Petitioners do not dispute that the elementary school building is overcrowded and that respondent's decision to expand the middle school and move the fourth grade to that building is in response to that overcrowding. Petitioners contend, however, that this problem would be better addressed if respondent opted to move the seventh and eighth grades to the high school. Petitioners contend that, under such a proposal, there would be no need to expand the middle school. Respondent has apparently considered and rejected this proposal, because it believes that a middle school is better equipped to address the particular needs of seventh and eighth grade students. The issue, however, is not whether petitioners' proposal is any better than respondent's, but whether respondent's plan has a rational basis (Appeal of McNerney, et al., 28 Ed Dept Rep 250). Based upon the record before me, I find that it does and I decline to substitute my judgment for that of the duly elected school board.
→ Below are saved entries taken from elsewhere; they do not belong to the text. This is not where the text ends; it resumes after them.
(* ===== verification/ManagedReads.v ===== *)
(** Cached preview reads: src/src/preview/managed_reads.rs and
    src/src/preview/read_queue.rs, over the polled transport of
    src/src/preview/worker/read_transport.rs and src/src/preview/transport_task.rs.

    A read borrows from four parts of the service: a slot and a lease of the native
    scheduler ([Scheduler]), a reservation of the staging budget ([ByteBudget]), a
    reservation and a page of the decoded cache ([DecodedCache]), and the identity
    of the pixels from the catalog ([PreviewSelection]).  The threads that move
    bytes are polled: each call takes their answers from [Outside]. *)
From stdpp Require Import base tactics option list numbers gmap strings fin_maps pretty.
From Stdlib Require Import ZArith Lia.
From S2P Require Import Prelude Bytes FsOps ReadErrors PreviewSelection.
From S2P Require CatalogEdits ByteBudget DecodedCache Scheduler.

Open Scope Z_scope.
Local Open Scope prog_scope.

Abbreviation Heap := ByteBudget.Heap.
Abbreviation PoolId := Z (only parsing).
Abbreviation TokenId := Z (only parsing).
Abbreviation ObjId := Z (only parsing).
Abbreviation DecodedCache := DecodedCache.DecodedCache.
Abbreviation PreviewScheduler := Scheduler.PreviewScheduler.
Abbreviation NativeReadRequest := Scheduler.NativeReadRequest.
Abbreviation Codec := DecodedCache.Codec.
Petitioners also contend that respondent lost its discretionary power to reorganize the district by reason of voter rejection of the 1990-91 budget, which contained an allocation of funds to reopen an abandoned elementary school and voter rejection of the January 1991 bond referendum. Again, petitioners have failed to meet their burden; they offer no statute, regulation or court decision which supports their contention. I must, therefore, reject it.
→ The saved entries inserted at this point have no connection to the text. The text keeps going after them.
(* ===== verification/ReadOwnership.v ===== *)
(** What a managed read holds while it is polled (src/src/preview/managed_reads.rs):
    its native request with at most one lease of the scheduler, and its reservation
    of the staging budget.  No step panics, and when a poll ends the read it has
    given the request and the lease back, or keeps the request to wait again. *)
From stdpp Require Import base tactics option list numbers gmap strings fin_maps.
From Stdlib Require Import ZArith Lia.
From S2P Require Import Prelude Bytes FsOps ReadErrors PreviewSelection ManagedReads.
From S2P Require CatalogEdits ByteBudget DecodedCache Scheduler SchedulerReads.

Open Scope Z_scope.
Local Open Scope prog_scope.

Abbreviation external := Scheduler.external.
Abbreviation q_id := Scheduler.q_id.

(** The scheduler's entries [E] are those of the others, [K], and the one of this read. *)
Definition held_by (m : ManagedRead) (K E : gmap Z Scheduler.NativeRead) : Prop :=
  match m_request m with
  | Some q => K !! q_id q = None /\ exists r, E = <[q_id q := r]> K /\
      Scheduler.r_preempted r = Scheduler.q_preempted q /\ Scheduler.r_lease r = m_lease m /\
      (is_Some (m_lease m) -> m_cost m = Some (Scheduler.r_cost r) /\ 0 < Scheduler.r_cost r)
  | None => m_lease m = None /\ E = K
  end.
(** The staging budget keeps its accounts and its size. *)
Definition staged (p : PoolId) (size : Z) (h : Heap) : Prop :=
  ByteBudget.accounted h /\ exists b, ByteBudget.pools h !! p = Some b /\ ByteBudget.limit b = size.
Definition reserved_in (p : PoolId) (t : TokenId) (h : Heap) : Prop :=
  exists r, ByteBudget.tokens h !! t = Some r /\ ByteBudget.budget r = p.

(** What a read may only be; [free]: when the catalog keeps no legacy previews. *)
Record sound (working : Z) (free abandoned : Prop) (m : ManagedRead) : Prop := {
  so_requeue : forall c d, m_requeue m = Some (c, d) -> 0 < c <= working;
  so_preempting : m_preempting m = true -> m_cancel m = true;
  so_legacy : is_Some (t_legacy_hash (m_target m)) ->
    t_stale (m_target m) = true /\ may_be_stale (m_allow_stale m) (m_tier m) = true;
  so_task : m_task m <> NoTask -> m_lease m = None;
  so_bytes : 0 <= m_capacity m /\ 0 <= m_allowance m;
  so_free : free -> t_legacy_hash (m_target m) = None;
  so_abandoned : abandoned -> m_cancel m = true /\ m_preempting m = false;
}.

Section Owned.
Context {H : Type} {BP : ByteBudget.BytePool H} {CODEC : CatalogEdits.EditCodec} {FORMATS : PreviewFormats}.

(** What no step of a read changes. *)
Record frame (s0 s : PreviewService H) : Prop := {
  fr_limits : limits s = limits s0;
  fr_policy : policy s = policy s0;
  fr_pool : encoded_pool s = encoded_pool s0;
  fr_reads : reads s = reads s0;
  fr_consumers : consumers s = consumers s0;
  fr_sched : Scheduler.limits (scheduler s) = Scheduler.limits (scheduler s0);
}.
(** The service apart from its reads' scheduler and staging. *)
Record aside_of (s0 s : PreviewService H) : Prop := {
  as_frame : frame s0 s;
  as_sched : scheduler s = scheduler s0;
  as_encoded : encoded s = encoded s0;
}.
Definition ordinary (f : Fault) : Prop := exists e, f = Fails e.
Petitioners further contend that respondent was arbitrary and capricious in adopting its reorganization plan since that plan was not recommended by either the superintendent or the advisory committee. However, the ultimate decision maker in adopting a reorganization plan is the board of education, and the approval of the superintendent or an advisory committee is not required (Appeal of Orzechowski, et al., 27 Ed Dept Rep 448; Appeal of Malang, supra; Matter of Bosco, et al., 19 id. 557).

Petitioners also maintain that the manner in which respondent adopted its reorganization plan was improper because respondent did not allow members of the public to speak on the issue before it was adopted. Respondent maintains, however, that the issue of school reorganization was discussed at board meetings prior to adoption of the plan. Respondent further maintains that the public was permitted to speak on the issue after the board had voted. There is no requirement in law that a board conduct a hearing upon any particular subject or grant to any person the right to be heard (Matter of Kramer, 72 St Dept Rep 114). Moreover, a board may limit public discussion on an issue until after action has been taken on that issue (Matter of Thomas, et al., 10 Ed Dept Rep 108). Although such a procedure is not invalid, boards should attempt to accommodate the desire of the public to be heard. Such advice is equally applicable to respondent here.
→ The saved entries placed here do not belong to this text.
(** ** Who owns which entry *)

(** [K]: the entries of the reads that wait in [Q], and the lost ones, [G]. *)
Record waits Q K (G : gset Z) : Prop := {
  wt_native : forall t p q, Q !! t = Some p -> p_native p = Some q -> q_id q ∉ G /\
    exists r, K !! q_id q = Some r /\ Scheduler.r_preempted r = Scheduler.q_preempted q;
  wt_inj : forall t t' p p' q q', Q !! t = Some p -> Q !! t' = Some p' -> p_native p = Some q -> p_native p' = Some q' ->
    q_id q = q_id q' -> t = t';
  wt_all : forall id r, K !! id = Some r -> Scheduler.r_lease r = None /\
    (id ∈ G \/ exists t p q, Q !! t = Some p /\ p_native p = Some q /\ q_id q = id);
  wt_lost : forall id, id ∈ G -> is_Some (K !! id);
}.
Lemma waits_empty : waits ∅ ∅ ∅.
Proof. by constructor; intros *; rewrite ?lookup_empty; set_solver. Qed.
Lemma waits_insert Q K G t p q r :
  waits Q K G -> Q !! t = None -> K !! q_id q = None -> p_native p = Some q -> Scheduler.r_lease r = None ->
  Scheduler.r_preempted r = Scheduler.q_preempted q -> waits (<[t := p]> Q) (<[q_id q := r]> K) G.
Proof.
  intros [] Ht HK Hp Hl Hf. assert (q_id q ∉ G) as Hn by (intros [? ?]%wt_lost0; congruence).
  assert (forall t' p' q', Q !! t' = Some p' -> p_native p' = Some q' -> q_id q' <> q_id q) as Hne.
  { intros t' p' q' Ht' Hp' He. destruct (wt_native0 _ _ _ Ht' Hp') as (_ & r' & Hr' & _). congruence. }
  constructor.
  - intros t' p' q' [[<- <-]|[? Ht']]%lookup_insert_Some Hp'.
    + rewrite Hp in Hp'. injection Hp' as <-. split; [done|]. exists r. by rewrite lookup_insert_eq.
    + rewrite lookup_insert_ne by (symmetry; by eapply Hne). eauto.
  - intros t1 t2 p1 p2 q1 q2 [[<- <-]|[? H1]]%lookup_insert_Some [[<- <-]|[? H2]]%lookup_insert_Some Hp1 Hp2 He; try done.
    + rewrite Hp in Hp1. injection Hp1 as <-. by destruct (Hne _ _ _ H2 Hp2).
    + rewrite Hp in Hp2. injection Hp2 as <-. by destruct (Hne _ _ _ H1 Hp1).
    + eauto.
  - intros id r' [[<- <-]|[? Hr]]%lookup_insert_Some.
    + split; [done|]. right. exists t, p, q. by rewrite lookup_insert_eq.
    + destruct (wt_all0 _ _ Hr) as [? [?|(t' & p' & q' & Ht' & ? & ?)]]; (split; [done|]); [by left|right].
      exists t', p', q'. rewrite lookup_insert_ne by congruence. done.
  - intros id Hid. rewrite lookup_insert_ne by congruence. auto.
Qed.
Lemma waits_insert_none Q K G t p : waits Q K G -> Q !! t = None -> p_native p = None -> waits (<[t := p]> Q) K G.
Proof.
  intros [] Ht Hp. constructor; [| | |done].
  - intros t' p' q' [[<- <-]|[? Ht']]%lookup_insert_Some Hp'; [congruence|eauto].
  - intros t1 t2 p1 p2 q1 q2 [[<- <-]|[? H1]]%lookup_insert_Some [[<- <-]|[? H2]]%lookup_insert_Some; try congruence. eauto.
  - intros id r Hr. destruct (wt_all0 _ _ Hr) as [? [?|(t' & p' & q' & Ht' & ? & ?)]]; (split; [done|]); [by left|right].
    exists t', p', q'. rewrite lookup_insert_ne by congruence. done.
Qed.
Lemma waits_delete Q K G t p : waits Q K G -> Q !! t = Some p ->
  waits (delete t Q) (match p_native p with Some q => delete (q_id q) K | None => K end) G.
Proof.
  intros [] Ht. constructor.
  - intros t' p' q' [Hne Ht']%lookup_delete_Some Hp'. destruct (p_native p) as [q|] eqn:Hp; [|eauto].
    rewrite lookup_delete_ne; [eauto|]. intros He. apply Hne. eauto.
  - intros t1 t2 p1 p2 q1 q2 [_ H1]%lookup_delete_Some [_ H2]%lookup_delete_Some. eauto.
  - assert (forall id r, K !! id = Some r -> (forall q, p_native p = Some q -> q_id q <> id) ->
      Scheduler.r_lease r = None /\ (id ∈ G \/ exists t0 p0 q, delete t Q !! t0 = Some p0 /\ p_native p0 = Some q /\ q_id q = id)) as Hall.
    { intros id r Hr Hne. destruct (wt_all0 _ _ Hr) as [? [?|(t' & p' & q' & Ht' & ? & ?)]]; (split; [done|]); [by left|right].
      exists t', p', q'. rewrite lookup_delete_ne; [done|]. intros <-. assert (p' = p) as -> by congruence. by destruct (Hne q'). }
    intros id r. destruct (p_native p) as [q|] eqn:Hp; [intros [? Hr]%lookup_delete_Some|intros Hr]; (apply Hall; [done|]); by intros ? [= <-].
  - intros id Hid. destruct (p_native p) as [q|] eqn:Hp; [|auto]. rewrite lookup_delete_ne; [auto|].
    intros <-. by destruct (wt_native0 _ _ _ Ht Hp).
Qed.
Lemma waits_lose Q K G id r : waits Q K G -> K !! id = None -> Scheduler.r_lease r = None ->
  waits Q (<[id := r]> K) (G ∪ {[id]}).
Proof.
  intros [] HK Hl. constructor.
  - intros t p q Ht Hp. destruct (wt_native0 _ _ _ Ht Hp) as (Hn & r' & Hr' & Hf). assert (q_id q <> id) as Hne by congruence.
    split; [set_solver|]. exists r'. by rewrite lookup_insert_ne.
  - done.
  - intros id' r' [[<- <-]|[? Hr]]%lookup_insert_Some; [split; [done|left; set_solver]|].
    destruct (wt_all0 _ _ Hr) as [? [?|?]]; (split; [done|]); [left; set_solver|by right].
  - intros id' [Hid| ->%elem_of_singleton]%elem_of_union; [|by rewrite lookup_insert_eq].
    destruct (wt_lost0 _ Hid) as [r' Hr']. rewrite lookup_insert_ne by congruence. by eexists.
Qed.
Finally, petitioners maintain that respondent is not authorized to purchase modular classrooms without voter approval. Respondent contends that it has the authority to make such a purchase without voter approval pursuant to Education Law '1804(6)(c). The record indicates that pursuant to Education Law '1804(6)(c), respondent board sold an unused school building on January 24, 1991. In connection with the use of the proceeds of such a sale, Education Law '1804(6)(c) provides in pertinent part:

The proceeds derived from such sale shall revert to the use and benefit of the entire district. Upon approval by the board of education, such funds may be (i) utilized to reduce existing bonded indebtedness; (ii) applied to construction, reconstruction or renovation within such district; or (iii) applied to the general fund of such district. (emphasis supplied)

The statute thus clearly authorizes respondent to use the proceeds from the sale of the unused school building for the construction and purchase of additional classroom space. Only if the expected cost of the construction of the modular units is in excess of the sale proceeds, would voter approval be required (Op State Compt. 81-105).